Boundary integral methods for fast and accurate simulation of droplets in two-dimensional Stokes flow
Tid: On 2019-12-18 kl 10.00
Plats: F3, Lindstedtsvägen 26, Stockholm (English)
Ämnesområde: Applied and Computational Mathematics, Numerical Analysis
Respondent: Sara Pålsson , Numerisk analys, NA
Opponent: Associate Professor Shravan Veerapaneni, University of Michigan, Michigan, USA
Handledare: Professor Anna-Karin Tornberg, Numerisk analys, NA
Abstract
Accurate simulation of viscous fluid flows with deforming droplets creates a number of challenges. This thesis identifies these principal challenges and develops a numerical methodology to overcome them. Two-dimensional viscosity-dominated fluid flows are exclusively considered in this work. Such flows find many applications, for example, within the large and growing field of microfluidics; accurate numerical simulation is of paramount importance for understanding and exploiting them.
A boundary integral method is presented which enables the simulation of droplets and solids with a very high fidelity. The novelty of this method is in its ability to accurately handle close interactions of drops, and of drops and solid boundaries, including boundaries with sharp corners. The boundary integral method is coupled with a spectral method to solve a PDE for the time-dependent concentration of surfactants on each of the droplet interfaces.
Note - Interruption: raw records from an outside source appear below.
(* ===== verification/Configurator.v ===== *)
(** * Configuration files: daf/Configurator

    A profile argument names files and sections, [file:section,section;file...];
    [load_file_profile] splits it, parses each file into sections of entries and
    loads the entries of the chosen sections into the configurator's own map.
    Files are a parameter, [files]: the lines of the file a name opens, [None] if
    it does not open.  Section names are formatted with the properties of the
    repository ([PM]'s store), which is another object than the map that is
    loaded.  The command-line scan of [load] is in [ConfigLoad]; the Windows
    drive-letter case is left out. *)

From S2P Require Import Prelude CString Text Properties.
From Stdlib Require Import Ascii.

Definition HASH : ascii := "#"%char.
Definition LBRACKET : ascii := "["%char.
Definition RBRACKET : ascii := "]"%char.
Definition EQUALS : ascii := "="%char.
Definition COLON : ascii := ":"%char.
Definition COMMA : ascii := ","%char.
Definition SEMICOLON : ascii := ";"%char.

(** daf/Configurator.h:69-78 [Configurator]. *)
Definition entries := list (text * text).

(** daf/Configurator.cpp:40-44 [ConfiguratorFileLoader]. *)
Definition sections_map := gmap text entries.
(* ===== verification/Channel.v ===== *)
(** * Bounded channels: daf/Channel_T.h, daf/SemaphoreControlled*_T

    A channel is a container guarded by two semaphores: [putGuard_] counts free
    places, [takeGuard_] items ready to be taken.  The semaphores are the counters
    that [Semaphore] refines; an acquire that finds no permit blocks, and a timeout
    or an interruption may end it.  The container is the class [Container]: the
    list of SemaphoreControlledQueue, or the heap of
    SemaphoreControlledPriorityChannel.  Copying an item may throw.  [inserted] and
    [taken] record what has gone through the container; no step reads them. *)

From S2P Require Import Prelude Threads Monitor.

(** ** Containers *)

(** What a channel needs of its container: [front] is undefined on an empty one. *)
Class Container (T Q : Type) := {
  c_items : Q -> list T;
  c_push : T -> Q -> Q;
  c_front : Q -> option T;
  c_pop : Q -> Q;
}.

Class ContainerLaws (T Q : Type) `{Container T Q} : Prop := {
  c_push_items : forall x q, c_items (c_push x q) ≡ₚ x :: c_items q;
  c_front_some : forall q, c_items q <> [] -> is_Some (c_front q);
  c_pop_items : forall q x, c_front q = Some x -> c_items q ≡ₚ x :: c_items (c_pop q);
}.

(** daf/SemaphoreControlledQueue_T.h:38-64 [SemaphoreControlledQueue]. A std::list: push_back, front and pop_front. *)
#[export] Instance fifo (T : Type) : Container T (list T) := {|
  c_items := fun l => l;
  c_push := fun x l => l ++ [x];
  c_front := head;
  c_pop := tail;
|}.

#[export] Instance fifo_laws (T : Type) : ContainerLaws T (list T).
Proof.
  split; simpl.
  - intros x q. symmetry. apply Permutation_cons_append.
  - intros [|x q] Hq; [done|]. by exists x.
  - intros [|y q] x Hq; [done|]. by injection Hq as ->.
Qed.

(** daf/SemaphoreControlledPriorityChannel_T.h:37-64 [SemaphoreControlledPriorityChannel]. A std::priority_queue: [top] is an element that no other exceeds. Among
    equals the standard leaves the choice open; the model takes the oldest. *)
Record heap (T : Type) := Heap { heap_items : list T }.
Arguments Heap {T} _.
Arguments heap_items {T} _.

Section priority.
Context {T : Type} (less : T -> T -> bool).

(** The first maximal element, and the others. *)
Fixpoint select (x : T) (l : list T) : T * list T :=
  match l with
  | [] => (x, [])
  | y :: l => if less x y then let '(m, r) := select y l in (m, x :: r)
              else let '(m, r) := select x l in (m, y :: r)
  end.

Definition priority : Container T (heap T) := {|
  c_items := heap_items;
  c_push := fun x q => Heap (heap_items q ++ [x]);
  c_front := fun q => match heap_items q with [] => None | x :: l => Some (fst (select x l)) end;
  c_pop := fun q => Heap (match heap_items q with [] => [] | x :: l => snd (select x l) end);
|}.

Lemma select_perm x l : x :: l ≡ₚ fst (select x l) :: snd (select x l).
Proof.
  revert x. induction l as [|y l IH]; intros x; [done|]. cbn [select].
  destruct (less x y).
  - specialize (IH y). destruct (select y l) as [m r]. cbn [fst snd] in *.
    rewrite IH. apply perm_swap.
  - specialize (IH x). destruct (select x l) as [m r]. cbn [fst snd] in *.
    rewrite (perm_swap y x l), IH. apply perm_swap.
Qed.

Lemma priority_laws : @ContainerLaws T (heap T) priority.
Proof.
  split; simpl.
  - intros x q. symmetry. apply Permutation_cons_append.
  - intros [[|x l]] Hq; [done|]. simpl. eauto.
  - intros [[|y l]] x Hq; [done|]. simpl in *. injection Hq as <-. apply select_perm.
Qed.

(** [less] is a strict weak order, as std::priority_queue requires. *)
Class WeakOrder : Prop := {
  less_irrefl : forall x, less x x = false;
  less_trans : forall x y z, less x y = true -> less y z = true -> less x z = true;
  less_weak : forall x y z, less x y = true -> less x z = true \/ less z y = true;
}.

Lemma select_max `{WeakOrder} x l y : y ∈ x :: l -> less (fst (select x l)) y = false.
Proof.
  assert (forall l x, less (fst (select x l)) x = false /\ forall y, y ∈ l -> less (fst (select x l)) y = false) as Hs.
  { clear x l y. induction l as [|z l IH]; intros x; cbn [select].
    - split; [apply less_irrefl|]. intros y []%elem_of_nil.
    - destruct (less x z) eqn:E.
      + destruct (IH z) as [Hz Hl]. destruct (select z l) as [m r]. cbn [fst] in *.
        split; [|intros y [->|Hy]%elem_of_cons; auto].
        destruct (less m x) eqn:Em; [|done]. rewrite (less_trans m x z) in Hz; done.
      + destruct (IH x) as [Hx Hl]. destruct (select x l) as [m r]. cbn [fst] in *.
        split; [done|]. intros y [->|Hy]%elem_of_cons; [|auto].
        destruct (less m z) eqn:Em; [|done].
        destruct (less_weak m z x Em) as [|]; congruence. }
  destruct (Hs l x) as [Hx Hl]. intros [->|Hy]%elem_of_cons; auto.
Qed.
End priority.

(** ** State *)

(** A semaphore as its clients see it. *)
Record gate := Gate { g_permits : Z; g_interrupted : bool }.

Section channel.
Context {T Q : Type} `{Container T Q} (empty : Q).

(** daf/SemaphoreControlledChannel_T.h:37-69 [SemaphoreControlledChannel]. *)
Record chan := mkChan {
  chan_mon : monitor;
  putGuard_ : gate;
  takeGuard_ : gate;
  channelQ_ : Q;
  inserted : list T;
  taken : list T;
}.

(** daf/SemaphoreControlledChannel_T.cpp:28-32 [SemaphoreControlledChannel::SemaphoreControlledChannel]. *)
Definition chan_init (capacity : Z) : chan :=
  mkChan mon_init (Gate (to_int capacity) false) (Gate 0 false) empty [] [].

Definition chan_with_mon (s : chan) (m : monitor) : chan :=
  mkChan m (putGuard_ s) (takeGuard_ s) (channelQ_ s) (inserted s) (taken s).
Definition add_put (n : Z) (s : chan) : chan :=
  mkChan (chan_mon s) (Gate (g_permits (putGuard_ s) + n) (g_interrupted (putGuard_ s))) (takeGuard_ s)
         (channelQ_ s) (inserted s) (taken s).
Definition add_take (n : Z) (s : chan) : chan :=
  mkChan (chan_mon s) (putGuard_ s) (Gate (g_permits (takeGuard_ s) + n) (g_interrupted (takeGuard_ s)))
         (channelQ_ s) (inserted s) (taken s).

(** daf/SemaphoreControlledQueue_T.cpp:37-37 [SemaphoreControlledQueue::insert]. Also SemaphoreControlledPriorityChannel_T.cpp:38. *)
Definition do_push (v : T) (s : chan) : chan :=
  mkChan (chan_mon s) (putGuard_ s) (takeGuard_ s) (c_push v (channelQ_ s)) (inserted s ++ [v]) (taken s).
(** daf/SemaphoreControlledQueue_T.cpp:46-46 [SemaphoreControlledQueue::extract]. Also SemaphoreControlledPriorityChannel_T.cpp:47. *)
Definition do_pop (v : T) (s : chan) : chan :=
  mkChan (chan_mon s) (putGuard_ s) (takeGuard_ s) (c_pop (channelQ_ s)) (inserted s) (taken s ++ [v]).

(** daf/SemaphoreControlledChannel_T.cpp:46-50 [SemaphoreControlledChannel::size]. *)
Definition chan_size (s : chan) : Z := g_permits (takeGuard_ s).
(** daf/SemaphoreControlledChannel_T.cpp:39-44 [SemaphoreControlledChannel::capacity]. *)
Definition chan_capacity (s : chan) : Z := g_permits (putGuard_ s) + g_permits (takeGuard_ s).

(** Who wants an item: a [take], or [clear], which takes until it fails. *)
Inductive taker := TakeOne (timed : bool) | TakeAll.

Definition taker_timed (k : taker) : bool := match k with TakeOne timed => timed | TakeAll => true end.

Inductive reply := PutReply (r : result Z) | TakeReply (r : result T) | Replied (r : Z).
Surfactants are molecules that change the surface tension and are therefore highly influential in the types of flow problems which are considered herein.
A method’s usefulness is not dictated by accuracy alone. It is also necessary that the proposed method is computationally efficient. To this end, the spectral Ewald method has been adapted and applied. This yields solutions with computational cost O(N log N ), instead of O(N^2), for N source and target points.
Together, these innovations form a highly accurate, computationally efficient means of dealing with complex flow problems. A theoretical validation procedure has been developed which confirms the accuracy of the method.